O cheiro era sufocante. Escorregavam às vezes, apoiavam-se em paredes cobertas de musgo e sentiam teias de aranha roçando o rosto.
Após algum tempo, surgiu uma luz acima deles: um tampão perfurado, servindo como bueiro.
Aratus escalou as pedras, empurrou o tampão com cuidado e subiu. Em seguida, ajudou os outros a emergirem.
Estavam dentro de Minas Tirith. Uma rua que outrora fora movimentada encontrava-se deserta.
Um ruído se aproximava. Uma pequena marcha de orcs, carregando tochas, passou diante deles. Esconderam-se em um beco.
— E agora? — murmurou Barad.
— Precisamos encontrar Eithor — respondeu Aratus. — Provavelmente está no salão principal, no topo da cidade.
Barad ergueu o olhar.
— Até chegarmos lá podemos ser vistos a qualquer momento.
— Eu disse que seria uma missão suicida — comentou Aratus.
— Não há tempo para arrependimentos — afirmou Hildwyn. — Mostre o caminho.
Moveram-se entre becos, caixas e muros. O sol começava a nascer, revelando a cidade branca, esculpida na própria montanha. Porém, Minas Tirith estava tomada por sujeira e decadência, transformada em uma verdadeira toca de orcs.
Ao amanhecer, moradores começaram a sair de suas casas: sujos, famintos, abatidos. Orcs arrastavam idosos, mulheres e crianças acorrentados.
Um velho caiu ao chão. Um homem sem uma das mãos aproximou-se e o chicoteou.
— É ele — murmurou Wallor. — O responsável pela morte de Karick.
A fúria subiu-lhe ao peito, mas Aratus segurou seu braço.
— Você terá sua vingança.

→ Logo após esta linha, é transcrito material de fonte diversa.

(* ===== verification/KmallocSteps.v ===== *)
(** * The steps of the kernel heap on its ghost state

    Each lemma takes the heap from one state that its ghost state explains to the next: a
    block is taken or put back, a page enters or leaves the heap, a pageref slot or a run of
    pages changes hands. *)

From Stdlib Require Import ZArith Lia.
From stdpp Require Import base numbers list gmap.
From S2P Require Import Prelude Coremap Kmalloc KmallocMem KmallocPages KmallocHeap KmallocRoots KmallocSystem.

Module KmallocSteps.
Import Coremap(PAGE_SIZE, KSEG0).
Import Kmalloc KmallocMem KmallocPages KmallocHeap KmallocRoots KmallocSystem.

(** ** Blocks *)

Section blocks.
Context (w : world) (Hw : core w).

Lemma page_apart_role x a o : x ∈ w_xs w → w_role w !! a = Some o → o ≠ RHeap →
  a + 4096 ≤ hp_page x ∨ hp_page x + 4096 ≤ a.
Proof using Hw.
  intros Hx Ha Ho. destruct (page_role w Hw x Hx) as [Hp Hp']. destruct (role_out w Hw a o Ha) as (n & Hn & Hn1).
  destruct (roles_apart w Hw a (hp_page x) o RHeap n 1); [done..|lia|lia].
Qed.

(** A block has one page and one number. *)
Lemma block_unique x y b c : x ∈ w_xs w → y ∈ w_xs w → 0 ≤ b < nblocks (hp_type x) → 0 ≤ c < nblocks (hp_type y) →
  block_addr x b = block_addr y c → x = y ∧ b = c.
Proof using Hw.
  intros Hx Hy Hb Hc He. pose proof (hk_shape _ _ (co_heap _ Hw)) as Hs.
  pose proof (block_in_page x (Hs x Hx) b Hb). pose proof (block_in_page y (Hs y Hy) c Hc).
  destruct (sizes_ok (hp_type x) (ps_type _ (Hs x Hx))). destruct (sizes_ok (hp_type y) (ps_type _ (Hs y Hy))).
  destruct (decide (x = y)) as [->|Hne]; [split; [done|by apply (block_inj y (Hs y Hy))]|].
  destruct (pages_apart _ _ (co_heap _ Hw) x y Hx Hy Hne); lia.
Qed.

(** The pointer to a block of the heap is not that of a large block. *)
Lemma block_not_big x b n : x ∈ w_xs w → w_out w !! (block_addr x b + 12) = Some n → False.
Proof using Hw.
  intros Hx Hn. apply (out_range w Hw) in Hn as [Hm _].
  pose proof (block_aligned x (hk_shape _ _ (co_heap _ Hw) x Hx) b). Z.to_euclidean_division_equations. lia.
Qed.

Agora, controle-se.
Outro orc surgiu. Era Kazurk, conhecido deles. Sua voz era grave e carregava algo quase humano em meio ao tom monstruoso.
— Eithor quer vê-lo — disse Kazurk ao homem maneta.
Após algumas palavras inaudíveis, Kazurk conduziu os prisioneiros adiante. O grupo passou a seguir o homem maneta à distância.
O caminho era feito de subidas intermináveis. Pessoas jaziam jogadas entre o lixo, como sombras humanas.
Em determinado ponto, perderam o homem de vista e se esconderam atrás de uma casa. Alguns orcs invadiram o local, destruindo móveis e ameaçando os moradores.
— Vocês devem dinheiro a Eithor — rosnou um deles.
— Não temos mais nada — respondeu um velho. — A cidade inteira está sem recursos.
O orc sacou uma faca.
— Então uma de suas mãos servirá como pagamento.
Um garoto começou a chorar.
— Nurd, saia daqui — pediu o velho.
O menino correu para fora e deparou-se com o grupo escondido. Aratus fez sinal para que ficasse em silêncio. Hildwyn entregou-lhe um pão, e o garoto sorriu.
— Tragam esse também — ordenou um orc.
Quando o orc se aproximou, Hildwyn avançou por trás, tapou-lhe a boca e torceu-lhe o pescoço. O corpo caiu com força no chão. O segundo orc correu até ali e foi abatido por Aratus.
Dentro da casa, encontraram uma família vivendo em miséria absoluta.
— Quem são vocês? — perguntou o velho.
— Aratus, filho de Barethor. Este é Wallor, filho de Guildor.
O homem se ajoelhou, emocionado.
— Meu rei.
— Levante-se — disse Wallor.
O velho explicou os abusos de Eithor: impostos impossíveis, confisco de comida e água, escravidão.
Antes de partirem, perceberam o garoto dividindo o pão com a família. Sensibilizados, entregaram toda a comida que possuíam.
— Dividam com quem puderem — disseram.
Com gratidão e lágrimas, a família lhes indicou o caminho até o palácio.
E assim seguiram, rumo ao encontro com Eithor.